We examined the diurnal expression of five genes encoding nitrogen-assimilating enzymes in the marine diatom Thalassiosira pseudonana (Hust.) Hasle et Heimdal following a transition from NH4+- to NO3-supplemented media. The accumulation of nia transcripts (encoding nitrate reductase, NR) following the transition to NO3-supplemented media was similar to previously reported changes in NR abundance and activity. Nia mRNA levels varied diurnally, and the diurnal oscillations were abolished when cells were transferred to continuous light. Genes encoding chloroplastic (niiA) and cytosolic (nirB) nitrite reductases were identified in the genome of T. pseudonana. NiiA and nirB transcript levels increased within 2 h following the addition of NO3 and varied diurnally. Patterns of diurnal variation in nia, niiA, and glnII (encoding the chloroplast-localized glutamine synthetase) mRNA abundances were similar. NirB and glnN (encoding the cytosolic-localized glutamine synthetase) mRNA levels also oscillated diurnally; however, the oscillation was out of phase with nia, niiA, and glnII. We propose that NO3 is assimilated into organic molecules in both the chloroplast and cytosol of diatoms and that enzymes encoded by nirB and glnN contribute to the ecologically important dark assimilation of NO3 observed in marine diatoms.
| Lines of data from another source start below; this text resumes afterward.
(* ===== verification/RateLimit.v ===== *)
(** * Rate limiting

    `src/src/asap/transport/rate_limit.py`: the two-phase check of HTTP
    requests over the `limits` package (a parameter, [RateStrategy]), the keys
    of requests, and the token bucket of WebSocket connections.  The bucket's
    floats are the rationals they denote; times are microseconds. *)

From Stdlib Require Import ZArith QArith Qminmax Lqa Lia Ascii String.
From stdpp Require Import base tactics list gmap strings.
From S2P Require Import Prelude PyValue Digest ReplayGuard.
Open Scope Z_scope.
Open Scope asap_scope.

(** What the limiter uses of a request: the client's address and the
    `Authorization` header. *)
Record Request : Type := mkHttp {
  rq_client : option string;
  rq_authorization : option string
}.

Definition get_remote_address (r : Request) : string := default "127.0.0.1"%string (rq_client r).

Definition registration_token_key (r : Request) : string :=
  let fallback := ("ip:" ++ get_remote_address r)%string in
  match rq_authorization r with
  | Some auth =>
      if PyStr.startswith auth "Bearer " then
        let token := PyStr.strip (PyStr.drop 7 auth) in
        if PyStr.truthy token then ("regtok:" ++ sha256_hex token)%string else fallback
      else fallback
  | None => fallback
  end.

Record RateLimitExceeded : Type := mkExceeded {
  rl_detail : string;
  rl_retry_after : Z;
  rl_limit : string
}.

(** The moving-window strategy of `limits` over its storage: [rs_test] only
    reads, [rs_hit] consumes when it answers true; [rs_reset] is the reset
    time of the window, in microseconds. *)
Class RateStrategy : Type := {
  rate_limit_item : Type;
  rate_storage : Type;
  rs_str : rate_limit_item → string;
  rs_test : rate_limit_item → string → Z → rate_storage → bool;
  rs_hit : rate_limit_item → string → Z → rate_storage → rate_storage * bool;
  rs_reset : rate_limit_item → string → rate_storage → Z
}.

Module ASAPRateLimiter.
Section Limiter.
  Context `{RateStrategy}.

Record t : Type := mk {
  key_func : Request → string;
  rate_limits : list rate_limit_item;
  storage : rate_storage
}.

Definition exceeded (now : Z) (item : rate_limit_item) (key : string) (s : rate_storage) : RateLimitExceeded :=
  mkExceeded ("Rate limit exceeded: " ++ rs_str item)%string
    (Z.max 1 (Z.quot (rs_reset item key s - now) second)) (rs_str item).

(** The first limit a request would break. *)
Fixpoint first_broken (key : string) (cost : Z) (items : list rate_limit_item) (s : rate_storage) :
    option rate_limit_item :=
  match items with
  | [] => None
  | item :: items' => if rs_test item key cost s then first_broken key cost items' s else Some item
  end.

(** `check`: the answers of `hit` are not looked at. *)
Definition check (now : Z) (request : Request) (l : t) : t * res RateLimitExceeded unit :=
  let key := key_func l request in
  match first_broken key 1 (rate_limits l) (storage l) with
  | Some item => (l, Raise (exceeded now item key (storage l)))
  | None =>
      (mk (key_func l) (rate_limits l)
         (fold_left (λ s item, fst (rs_hit item key 1 s)) (rate_limits l) (storage l)), Ret tt)
  end.

Fixpoint hit_all (now : Z) (key : string) (n : Z) (items : list rate_limit_item) (s : rate_storage) :
    rate_storage * res RateLimitExceeded unit :=
  match items with
  | [] => (s, Ret tt)
  | item :: items' =>
      let '(s', ok) := rs_hit item key n s in
      if negb ok then (s', Raise (exceeded now item key s')) else hit_all now key n items' s'
  end.

Definition check_n (now : Z) (request : Request) (n : Z) (l : t) : t * res RateLimitExceeded unit :=
  if n <=? 0 then (l, Ret tt)
  else
    let key := key_func l request in
    match first_broken key n (rate_limits l) (storage l) with
    | Some item => (l, Raise (exceeded now item key (storage l)))
    | None =>
        let '(s', r) := hit_all now key n (rate_limits l) (storage l) in
        (mk (key_func l) (rate_limits l) s', r)
    end.

Definition test (request : Request) (l : t) : bool :=
  forallb (λ item, rs_test item (key_func l request) 1 (storage l)) (rate_limits l).

(** The read-only test foretells the check, and a refused check consumes
    nothing. *)
Lemma check_agrees_with_test now request l :
  match snd (check now request l) with
  | Ret _ => test request l = true
  | Raise _ => test request l = false ∧ fst (check now request l) = l
  end.
Proof.
  unfold check, test. set (key := key_func l request).
  assert (Hf : first_broken key 1 (rate_limits l) (storage l) = None ↔
               forallb (λ item, rs_test item key 1 (storage l)) (rate_limits l) = true).
  { induction (rate_limits l) as [|i items IH]; [done|]. cbn.
    destruct (rs_test i key 1 (storage l)); cbn; [done|]. split; done. }
  destruct (first_broken _ _ _ _); cbn.
  - split; [|done]. destruct (forallb _ _); [|done]. by pose proof (proj2 Hf eq_refl).
  - by apply Hf.
Qed.

End Limiter.
End ASAPRateLimiter.

(** ** WebSocket token bucket *)
Module WebSocketTokenBucket.

Record t : Type := mk {
  rate : Q;
  capacity : Q;
  tokens : Q;
  last_refill : Z
}.

Definition init (now : Z) (rate : Q) (capacity : option Q) : res pyexn t :=
  if Qle_bool rate 0 then Raise (ValueError "rate must be positive")
  else let c := default rate capacity in Ret (mk rate c c now).

(** Seconds between two readings. *)
Definition elapsed (a b : Z) : Q := (b - a) # 1000000.

Definition refill (now : Z) (b : t) : t :=
  mk (rate b) (capacity b) (Qmin (capacity b) (tokens b + elapsed (last_refill b) now * rate b)) now.

Definition consume (now : Z) (n : Z) (b : t) : t * bool :=
  if n <=? 0 then (b, true)
  else
    let b := refill now b in
    if Qle_bool (inject_Z n) (tokens b)
    then (mk (rate b) (capacity b) (tokens b - inject_Z n) (last_refill b), true)
    else (b, false).

End WebSocketTokenBucket.

Import WebSocketTokenBucket.

(** The messages a sequence of timed calls lets through (refusals and calls
    for nothing count for none). *)
Fixpoint granted (calls : list (Z * Z)) (b : t) : Z :=
  match calls with
  | [] => 0
  | (now, n) :: calls' =>
      let '(b', ok) := consume now n b in
      (if ok then Z.max 0 n else 0) + granted calls' b'
  end.

(** Readings that never go back, ending at [upto]. *)
Fixpoint ordered (from upto : Z) (calls : list (Z * Z)) : Prop :=
  match calls with
  | [] => from <= upto
  | (now, _) :: calls' => from <= now ∧ ordered now upto calls'
  end.

Lemma elapsed_add a b c : (elapsed a c == elapsed a b + elapsed b c)%Q.
Proof. unfold elapsed, Qeq, Qplus. cbn. lia. Qed.

Lemma elapsed_nonneg a b : a <= b → (0 <= elapsed a b)%Q.
Proof. intros Hab. unfold elapsed, Qle. cbn. lia. Qed.

Lemma ordered_le from upto calls : ordered from upto calls → from <= upto.
Proof.
  revert from. induction calls as [|[now n] calls IH]; cbn; intros from; [done|].
  intros [Hle Ho%IH]. lia.
Qed.

Lemma ordered_weaken a b upto calls : a <= b → ordered b upto calls → ordered a upto calls.
Proof. destruct calls as [|[now n] calls]; cbn; [lia|]. intros ? [? ?]. split; [lia|done]. Qed.

(** One call, against the allowance: what it grants is paid from the tokens
    and the refill. *)
Lemma consume_pays now n b :
  (0 < rate b)%Q → (0 <= tokens b <= capacity b)%Q → last_refill b <= now →
  let '(b', ok) := consume now n b in
  (inject_Z (if ok then Z.max 0 n else 0) + tokens b' <=
     tokens b + elapsed (last_refill b) (last_refill b') * rate b)%Q ∧
  (0 <= tokens b' <= capacity b')%Q ∧ rate b' = rate b ∧ capacity b' = capacity b ∧
  last_refill b <= last_refill b' <= now.
Proof.
  intros Hr [H0 Hc] Hle. unfold consume. destruct (Z.leb_spec n 0) as [Hn|Hn].
  { rewrite Z.max_l by done. enough (inject_Z 0 + tokens b <= tokens b + elapsed (last_refill b) (last_refill b) * rate b)%Q
      by (split_and!; done || lia).
    assert (elapsed (last_refill b) (last_refill b) == 0)%Q as -> by (unfold elapsed; rewrite Z.sub_diag; done).
    change (inject_Z 0) with 0%Q. lra. }
  pose proof (elapsed_nonneg _ _ Hle) as He.
  assert (Hrefill : (0 <= elapsed (last_refill b) now * rate b)%Q) by (apply Qmult_le_0_compat; lra).
  set (x := (elapsed (last_refill b) now * rate b)%Q) in *.
  assert (Hm1 : (tokens (refill now b) <= capacity b)%Q) by apply Q.le_min_l.
  assert (Hm2 : (tokens (refill now b) <= tokens b + x)%Q) by apply Q.le_min_r.
  assert (Hm0 : (0 <= tokens (refill now b))%Q) by (cbn; apply Q.min_glb; fold x; lra).
  set (tk := tokens (refill now b)) in *.
  destruct (Qle_bool (inject_Z n) tk) eqn:Hq.
  - rewrite Z.max_r by lia. apply Qle_bool_iff in Hq.
    change (rate (refill now b)) with (rate b). change (capacity (refill now b)) with (capacity b).
    cbn [rate capacity tokens last_refill]. change (last_refill (refill now b)) with now. fold x.
    assert (0 < inject_Z n)%Q by (change 0%Q with (inject_Z 0); rewrite <- Zlt_Qlt; lia).
    split_and!; done || lra || lia.
  - change (rate (refill now b)) with (rate b). change (capacity (refill now b)) with (capacity b).
    change (last_refill (refill now b)) with now. fold x tk. change (inject_Z 0) with 0%Q.
    split_and!; done || lra || lia.
Qed.

Lemma granted_bound calls b upto :
  (0 < rate b)%Q → (0 <= tokens b <= capacity b)%Q → ordered (last_refill b) upto calls →
  (inject_Z (granted calls b) <= tokens b + elapsed (last_refill b) upto * rate b)%Q.
Proof.
  revert b. induction calls as [|[now n] calls IH]; intros b Hr Hb Ho.
  { cbn in Ho |- *. assert (0 <= elapsed (last_refill b) upto * rate b)%Q
      by (apply Qmult_le_0_compat; [by apply elapsed_nonneg|lra]).
    change (inject_Z 0) with 0%Q. lra. }
  destruct Ho as [Hle Ho]. pose proof (consume_pays now n b Hr Hb Hle) as Hp. cbn [granted].
  destruct (consume now n b) as [b' ok]. destruct Hp as (Hpay & Hb' & Hr' & Hc' & Hl).
  specialize (IH b'). rewrite Hr' in IH. specialize (IH Hr Hb').
  assert (Ho' : ordered (last_refill b') upto calls) by (eapply ordered_weaken; [|done]; lia).
  specialize (IH Ho'). rewrite inject_Z_plus.
  rewrite (elapsed_add (last_refill b) (last_refill b') upto), Qmult_plus_distr_l. lra.
Qed.

(** ** Properties *)

(** The token bucket keeps its promise: over any sequence of calls at
    times that do not go back, the messages let through are at most what the
    bucket held plus the rate times the time elapsed since its last refill;
    since it never holds more than its capacity, every period of [d] seconds
    lets through at most capacity + rate * d messages. *)
Theorem token_bucket_bound (b : WebSocketTokenBucket.t) (calls : list (Z * Z)) (upto : Z) :
  (0 < rate b)%Q → (0 <= tokens b <= capacity b)%Q → ordered (last_refill b) upto calls →
  (inject_Z (granted calls b) <= tokens b + elapsed (last_refill b) upto * rate b)%Q ∧
  (inject_Z (granted calls b) <= capacity b + elapsed (last_refill b) upto * rate b)%Q.
Proof.
  intros Hr Hb Ho. pose proof (granted_bound calls b upto Hr Hb Ho) as Hg. split; [done|]. lra.
Qed.

Lemma token_bucket_bound_witness :
  let b := mk 10 10 10 0 in
  let calls := [(0, 4); (100000, 9); (200000, 2)] in
  (inject_Z (granted calls b) <= 10 + elapsed 0 200000 * 10)%Q ∧
  (inject_Z (granted calls b) <= 10 + elapsed 0 200000 * 10)%Q.
Proof.
  intros b calls. refine (token_bucket_bound b calls 200000 _ _ _).
  - reflexivity.
  - split; discriminate.
  - cbn. lia.
Defined.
As with nia, the diurnal variations in niiA, nirB, glnII, and glnN were abolished when cells were transferred to continuous light. Our results demonstrate that transcript accumulation is not circadian controlled, but, rather, changes in metabolic pools triggered by light:dark (L:D) transitions may be important in regulating the cellular mRNA levels encoding these key nitrogen assimilating enzymes.